Robert Tyler looks over Jeremy Corbyn’s first week as Labour leader.
“A week is a long time in politics.”, Harold Wilson once quipped. Jeremy Corbyn would do well to listen and learn from one of his predecessors as Labour Leader if he hopes to have a career even half as successful as the former Prime Minister.
A week ago today, Jeremy Corbyn was elected leader of the Labour Party with a quarter of a million vote, not bad for a man who struggled to get on the ballot at the last minute. The tide of support for him, known as Corbynmania, has been a political force to be reckoned with. His ability to galvanise the Grassroots, stands testament to what he achieved in the political wilderness for the last couple of decades.

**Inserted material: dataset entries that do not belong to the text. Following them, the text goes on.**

Definition lambda_scope (L : scope) (ps : list string) : scope :=
  match L with
  | Some l =>
      Some {| bound_now := (ps ++ bound_now l)%list; assigned := assigned l |}
  | None => Some {| bound_now := ps; assigned := [] |}
  end.

Fixpoint fold_res {A : Type} (step : kernel -> A -> res kernel) (K : kernel)
  (l : list A) : res kernel :=
  match l with
  | [] => Ok K
  | a :: l' => K1 <-- step K a ;; fold_res step K1 l'
  end.

(** What a statement leaves behind: the kernel, the scope, and whether a
    [return] was executed. *)
Definition after : Type := (kernel * scope * bool)%type.

(** Statements in sequence, stopping at a [return]. *)
Fixpoint run_block (exec1 : kernel -> scope -> stmt -> res after)
  (K : kernel) (L : scope) (ss : list stmt) : res after :=
  match ss with
  | [] => Ok (K, L, false)
  | s :: rest =>
      a <-- exec1 K L s ;;
      let '(K1, L1, returned) := a in
      if returned then Ok a else run_block exec1 K1 L1 rest
  end.

(** [count] rounds of a loop body, with the loop variable rebound before
    each round. *)
Fixpoint run_loop (body : kernel -> scope -> res after) (x : string)
  (count : nat) (K : kernel) (L : scope) : res after :=
  match count with
  | O => Ok (K, L, false)
  | S count' =>
      let (K0, L0) := bind_name K L x in
      a <-- body K0 L0 ;;
      let '(K1, L1, returned) := a in
      if returned then Ok a else run_loop body x count' K1 L1
  end.

(** An interpreter: how to evaluate an expression and how to execute a
    block.  Calls of the notebook's own functions nest, so the interpreter is
    built level by level: [step I] interprets one level of syntax and hands
    what is nested in it to [I]. *)
Record interp : Type := mk_interp {
  i_eval : kernel -> scope -> expr -> res kernel;
  i_block : kernel -> scope -> list stmt -> res after
}.

Definition no_interp : interp :=
  {| i_eval := fun _ _ _ => Fault OutOfFuel;
     i_block := fun _ _ _ => Fault OutOfFuel |}.

(** A call of one of the notebook's own functions: the body runs in a new
    local scope; what it binds there is dropped on return. *)
Definition call (I : interp) (K : kernel) (ps : list string)
  (body : list stmt) : res kernel :=
  a <-- i_block I K (call_scope ps body) body ;;
  Ok (fst (fst a)).

(** A library function calls the callables it is handed ([interact] and
    [minimize] both do): a lambda, or a function of the notebook's own. *)
Definition call_back (I : interp) (K : kernel) (L : scope) (a : expr)
  : res kernel :=
  match a with
  | Lambda ps body => i_eval I K (lambda_scope L ps) body
  | _ =>
      match own_function K L a with
      | Some (ps, body) => call I K ps body
      | None => Ok K
      end
  end.

(** A call evaluates the callee, then the positional and the keyword
    arguments, left to right, then runs the callee. *)
Definition eval_step (I : interp) (K : kernel) (L : scope) (e : expr)
  : res kernel :=
  match e with
  | Name x => lookup K L x
  | IntLit _ | FloatLit _ | StrLit _ | BoolLit _ => Ok K
  | Attribute v _ => i_eval I K L v
  | Subscript v i => K1 <-- i_eval I K L v ;; i_eval I K1 L i
  | BinOp a _ b => K1 <-- i_eval I K L a ;; i_eval I K1 L b
  | UnaryMinus a => i_eval I K L a
  | ListE es | TupleE es => fold_res (fun K0 e0 => i_eval I K0 L e0) K es
  | DictE kvs =>
      fold_res (fun K0 e0 => i_eval I K0 L e0) K
        (flat_map (fun kv => [fst kv; snd kv]) kvs)
  | Lambda _ _ => Ok K
  | Call f args kws =>
      let actuals := (args ++ map snd kws)%list in
      K1 <-- i_eval I K L f ;;
      K2 <-- fold_res (fun K0 e0 => i_eval I K0 L e0) K1 actuals ;;
      match own_function K2 L f with
      | Some (ps, body) => call I K2 ps body
      | None =>
          fold_res (fun K0 a => call_back I K0 L a)
            (log_call K2 (dotted f)) actuals
      end
  end.

Definition exec_step (I : interp) (K : kernel) (L : scope) (s : stmt)
  : res after :=
  match s with
  | Import _ a => Ok (bind_name K L a, false)
  | ImportFrom _ names => Ok (bind_names K L (map snd names), false)
  | ImportStar _ => Ok (import_star K, L, false)
  | Magic _ | Help _ => Ok (K, L, false)
  | Assign t v =>
      K1 <-- i_eval I K L v ;;
      match t with
      | Name x => Ok (bind_name K1 L x, false)
      | TupleE ts =>
          match names_of_targets ts with
          | Some xs => Ok (bind_names K1 L xs, false)
          | None => Fault Unsupported
          end
      | Attribute o _ => K2 <-- i_eval I K1 L o ;; Ok (K2, L, false)
      | _ => Fault Unsupported
      end
  | Expr v => K1 <-- i_eval I K L v ;; Ok (K1, L, false)
  | FunctionDef f ps body =>
      match L with
      | None => Ok (define_function K f ps body, L, false)
      | Some _ => Fault Unsupported
      end
  | Return v =>
      match L with
      | Some _ => K1 <-- i_eval I K L v ;; Ok (K1, L, true)
      | None => Fault Unsupported
      end
  | For x it body =>
      K1 <-- i_eval I K L it ;;
      match it with
      | Call (Name "range") [IntLit n] [] =>
          if mem "range" (globals K1) || is_local L "range"
          then Fault Unsupported
          else run_loop (fun K0 L0 => i_block I K0 L0 body) x (Z.to_nat n) K1 L
      | _ => Fault Unsupported
      end
  | If _ _ _ | Try _ _ | Raise _ | Assert _ => Fault Unsupported
  end.

Definition step (I : interp) : interp :=
  {| i_eval := eval_step I;
     i_block := run_block (exec_step I) |}.
(** In binary64, from a zero count on entry: if an accepted pixel is
    [+infinity] or [-infinity] (which needs an infinite clip bound), the
    returned standard deviation is NaN and the returned mean is an
    infinity or NaN.  The sum is then infinite or NaN, the sum of squares
    [+infinity] or NaN, and so is [mean * sum], which makes
    [sumsq - mean * sum] NaN. *)
Theorem infinite_pixel_binary64
        (m : memory float) (nelements : Z) (clipmin clipmax x : float) :
  numGoodPixels m = 0%Z ->
  Int.is_int nelements ->
  In x (accepted m nelements clipmin clipmax) ->
  x = infinity \/ x = neg_infinity ->
  let out := snd (computeMean_ m nelements clipmin clipmax) in
  stddev out = nan
  /\ (mean out = infinity \/ mean out = neg_infinity \/ mean out = nan).
Proof.
  intros H0 Hn Hx Hinf out. subst out.
  rewrite computeMean__stddev, computeMean__mean.
  pose proof (loop_count_from_zero m clipmin clipmax H0 Hn) as Hcount.
  assert (Hsum : Binary64Values.infinite_or_nan
                   (Prim2SF (sum (snd (loop m nelements clipmin clipmax))))).
  { unfold loop, loop_init. rewrite fold_loop_body_components.
    cbn [snd sum]. fold (accepted m nelements clipmin clipmax).
    apply Binary64Special.fold_runningSum_infinite. right. exists x.
    split; [exact Hx|]. destruct Hinf as [-> | ->]; exact I. }
  assert (Hsumsq : Binary64Values.plus_infinity_or_nan
                     (Prim2SF (sumsq (snd (loop m nelements clipmin clipmax))))).
  { unfold loop, loop_init. rewrite fold_loop_body_components.
    cbn [snd sumsq]. fold (accepted m nelements clipmin clipmax).
    apply Binary64Special.fold_runningSumsq_infinite. right. now exists x. }
  assert (Hdiv : Binary64Values.signed_or_nan false
                   (Prim2SF (d_of_int (fst (loop m nelements clipmin clipmax))))).
  { cbn [d_of_int float_Double]. apply Binary64Special.float_of_int_sign.
    rewrite Hcount. lia. }
  destruct (Binary64Special.mean_times_sum _ _ Hsum Hdiv) as [Hmean Hprod].
  split.
  - apply Binary64Special.nan_of_spec.
    cbn [d_sqrt d_div float_Double]. rewrite sqrt_spec, div_spec.
    unfold stddev_numerator. cbn [d_sub d_mul d_div float_Double].
    rewrite sub_spec, mul_spec, div_spec.
    now rewrite (Binary64Special.sub_plus_infinities _ _ Hsumsq Hprod).
  - apply Binary64Special.infinite_of_spec.
    cbn [d_div float_Double]. now rewrite div_spec.
Qed.

(** The pixels 1, [+infinity], 2 without clipping. *)
Lemma infinite_pixel_binary64_witness :
  stddev (snd (computeMean_ (zeroed [1; infinity; 2]%float) 3
                            neg_infinity infinity))
  = nan.
Proof.
  refine (proj1 (@infinite_pixel_binary64
                   (zeroed [1; infinity; 2]%float) 3 neg_infinity infinity
                   infinity _ _ _ _)).
  - reflexivity.
  - unfold Int.is_int, Int.INT_MIN, Int.INT_MAX. lia.
  - vm_compute. right. left. reflexivity.
  - left. reflexivity.
Defined.
Record IsisScoreConverter : Type := mkIsisScoreConverter {
  path : string;
  _tempo : Value;
  _global_transposition : Value;
  _default_sentence_loudness : Value;
  _n_events_per_line : Z;
  _extraction_functions : list (SimpleEvent → result Value)
}.

(** The default accessors of [IsisScoreConverter.__init__]. *)
Definition default_simple_event_to_pitch (simple_event : SimpleEvent) : result Value :=
  pitches ← SimpleEvent_getattr simple_event "pitch_or_pitches"; py_getitem pitches 0.

Definition default_simple_event_to_volume (simple_event : SimpleEvent) : result Value :=
  SimpleEvent_getattr simple_event "volume".

Definition default_simple_event_to_vowel (simple_event : SimpleEvent) : result Value :=
  SimpleEvent_getattr simple_event "vowel".

Definition default_simple_event_to_consonants (simple_event : SimpleEvent) : result Value :=
  SimpleEvent_getattr simple_event "consonants".

(** [IsisScoreConverter.__init__]; note the order in which the accessors
    are stored. *)
Definition IsisScoreConverter_init (path : string)
    (simple_event_to_pitch simple_event_to_volume
     simple_event_to_vowel simple_event_to_consonants : SimpleEvent → result Value)
    (tempo global_transposition default_sentence_loudness : Value)
    (n_events_per_line : Z) : IsisScoreConverter :=
  {| path := path;
     _tempo := tempo;
     _global_transposition := global_transposition;
     _default_sentence_loudness := default_sentence_loudness;
     _n_events_per_line := n_events_per_line;
     _extraction_functions :=
       [simple_event_to_consonants; simple_event_to_vowel;
        simple_event_to_pitch; simple_event_to_volume] |}.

The largest bulk of his grassroots support seems to come from groups such as CND, UK Uncut, Occupy and the Unions. A coalition of the loony left, cobbled together under one man. It is perhaps little surprise that he celebrated at a pub in his Islington constituency by hugging the leader of the UKs largest Union and joining in a chorus of people singing ‘The Red Flag’, before heading off to a rally for migrants.
What was perhaps surprising though, was his choice of Shadow Cabinet. Many had assumed he would create a broad coalition of Socialists, Moderates and Blairites. Instead he opted for a Cabinet of deeper shades of red. He has appointed an IRA Sympathiser to be Shadow Chancellor, a Vegan to deal with farming and fishing, and his ex to Overseas Development. It almost looks a bit like someone was playing fantasy cabinet and trying to create the most left wing one possible.

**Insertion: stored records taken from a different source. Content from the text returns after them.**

(** POST /upload/init, lines 549-604 *)
Definition uploadInit (now : Z) (userId : option string) (body : InitBody) (sv : Server)
    : Reply * Server :=
  if negb (initSchema body) then (Failed "ZodError", sv)
  else
    let index := uploadIndex (disk sv) in
    let existing :=
      match index !! init_hash body with
      | Some sourcePath => if String.eqb sourcePath "" then None else Some sourcePath
      | None => None
      end in
    match existing with
    | Some sourcePath =>
        match createTaskId {| params_userId := userOf userId;
                              params_fileName := init_fileName body;
                              params_fileType := pdf;
                              params_sourcePath := sourcePath |} (pipeline sv) with
        | (Ok tid, s') => (InitFast tid, {| disk := disk sv; pipeline := s' |})
        | (Throw msg, s') => (Failed msg, {| disk := disk sv; pipeline := s' |})
        end
    | None =>
        let metadata :=
          match init_existingUploadId body with
          | Some uploadId =>
              if String.eqb uploadId "" then None
              else metadataFiles (disk sv) !! uploadId
          | None => None
          end in
        match metadata with
        | Some meta =>
            (InitNormal (um_id meta) (um_receivedChunks meta) (um_chunkSize meta)
                        (um_totalChunks meta), sv)
        | None =>
            let totalChunks :=
              ceil (inject_Z (init_fileSize body) / inject_Z (init_chunkSize body)) in
            match randomUUID w (pipeline sv) with
            | (Ok dirName, s1) =>
                match randomUUID w s1 with
                | (Ok uploadId, s2) =>
                    let meta :=
                      {| um_id := uploadId; um_fileName := init_fileName body;
                         um_fileSize := init_fileSize body; um_hash := init_hash body;
                         um_chunkSize := init_chunkSize body; um_totalChunks := totalChunks;
                         um_receivedChunks := []; um_tempDir := tempDirOf dirName;
                         um_createdAt := now |} in
                    (InitNormal (um_id meta) (um_receivedChunks meta) (um_chunkSize meta)
                                (um_totalChunks meta),
                     {| disk := saveUploadMetadata meta (disk sv); pipeline := s2 |})
                | (Throw msg, s2) => (Failed msg, {| disk := disk sv; pipeline := s2 |})
                end
            | (Throw msg, s1) => (Failed msg, {| disk := disk sv; pipeline := s1 |})
            end
        end
    end.

(** What arrives of a request body that is streamed to a file: the
    bytes that came, and the error when the stream broke. *)
Record Payload := { received : bytes; broken : option string }.

(** [receivedChunks.sort((a, b) => a - b)] *)
Definition byIndex (a b : Z) : Q := inject_Z a - inject_Z b.
(** * bar-lobby map cache: [CacheAPI] (cacheMaps, cacheMap, parseMapData)

    A shallow embedding of the map cache of the lobby client: the scan of
    the maps directory, the per-archive unit of work with its try/catch,
    the in-memory index [cachedMaps], the [maps] table, the image files
    and the two events sent over [ipcMain].

    What lies outside the class (the archive parser, the file system, the
    database driver, [path.join], [JSON.stringify]) is gathered in the
    record [World]; everything the class itself does is a definition
    below, named as in the source. *)

From Stdlib Require Import ZArith String Ascii List Bool Lia.
From Stdlib Require QArith.
From stdpp Require Import base option gmap strings list.

Local Open Scope string_scope.
Local Open Scope Z_scope.
Local Open Scope list_scope.

(** ** JavaScript values *)

(** Numbers that the cache only carries from the parser to the record. *)
Definition number : Type := QArith_base.Q.

(** Thrown values: what a rejected promise or a failed property access
    hands to the [catch] clause. *)
Inductive Err : Type :=
  | TypeError (what : string)
  | ParseError (path : string)
  | WriteError (dest : string)
  | SqliteError (sql : string)
  | ReaddirError (dir : string).

Inductive result (A : Type) : Type :=
  | Ok (a : A)
  | Throw (e : Err).
Arguments Ok {A} a.
Arguments Throw {A} e.

(** [a ?? b]: the right operand is taken when the left one is undefined. *)
Definition nullish {A : Type} (a b : option A) : option A :=
  match a with
  | Some v => Some v
  | None => b
  end.
Infix "??" := nullish (at level 61, left associativity).

(** A string is falsy exactly when it is empty. *)
Definition truthy (s : string) : bool :=
  match s with
  | EmptyString => false
  | String _ _ => true
  end.

(** [a || b] on optional strings: the right operand is taken when the left
    one is undefined or the empty string. *)
Definition or_else (a b : option string) : option string :=
  match a with
  | Some s => if truthy s then Some s else b
  | None => b
  end.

Corbyn watchers went from surprise to shock on Monday when Jeremy Corbyn arrived for the memorial service at Westminster Abbey. The shock wasn’t just at the fact that he was actually wearing a tie, but rather at the fact that he didn’t sing the national anthem. Outrage quickly spread at the fact that the lifelong republican, and Leader of her Majesty’s Most Loyal Opposition refused to show proper respect at the service. Needless to say it adorned the front pages the next day and lead many media savvy Blairites to wave good bye to decades of detoxifying work.
After snubbing HRH, he quickly drove down to Brighton to address a rabble rousing TUC Conference, at which Red Len threatened to create “Civil Unrest”. This is perhaps to be expected from one of the more moderate friends of Jeremy Corbyn, whose other close allies include George Galloway, Red Ken and members of Hamas. Corbyn’s speech demonstrated yet another of his shortcomings, the fact that he isn’t a very motivational, or good, public speaker. However he did come across as being more at home at the TUC than in Westminster Abbey, perhaps not the best sign for someone who hopes to be Head of Government one day.
Tuesday rolled round and it was clear that Corbyn’s actions at the memorial service where unpopular to say the least. Perhaps more damningly and underreported was the passage of the government’s proposal to limit tax credits. I don’t wish to get into a debate about the issue, or discuss the merits of such a proposal. But perhaps what was most important about the passage of the proposal was the majority with which it did so. Despite some backbench opposition, the bill still passed. This leads me to the important matter of the Government’s Majority, which has arguably now increased from 16 (with SF abstentions) to 36 with both DUP and UUP supporting the Government against Corbyn’s IRA sympathisers.
Perhaps things would be better on Wednesday? Yet Corbyn didn’t help himself any more by allowing one of his heavies to knock over a cameraman. Perhaps even less advisable when Michael Crick finds out about it. Then on to PMQs, a chance for Corbyn to demonstrate that he can hold the government to account. At least that’s what people thought until he turned PMQs into an LBC Chat Show by asking other people’s questions, without follow up. What was perhaps more noticeable was the lack of charisma he had when asking these questions. What used to be a quick fire event, with tough questions and scrutiny, has been devalued and now seems to last an eternity. Where six questions perhaps didn’t seem enough, they now feel like too many. Perhaps the real hero of PMQs this week was Nigel Dodds, who questioned Corbyn’s support for the IRA and his friend Gerry Adams.
At the end of PMQs, no one could really tell if there was a winner or not. Either way, it wasn’t Corbyn. The rest of the week has been nothing but the Leader of the Opposition defending himself against his actions. Perhaps Corbyn is not ready for front bench politics, and something tells me he may never be. With daggers already being sharpened by the Blairties, who are no stranger to coups, Corbyns time as leader may be limited. However if he does fight off a revolt, it may not help him either, with talks that some elements of the party may split to join either the Liberal Democrats, or even an Osborne lead Conservative Party.
Only time will tell what will happen to Mr Corbyn, all we know is that he simply has to keep living week by week, day by day, because the Backbenches could get him at any moment.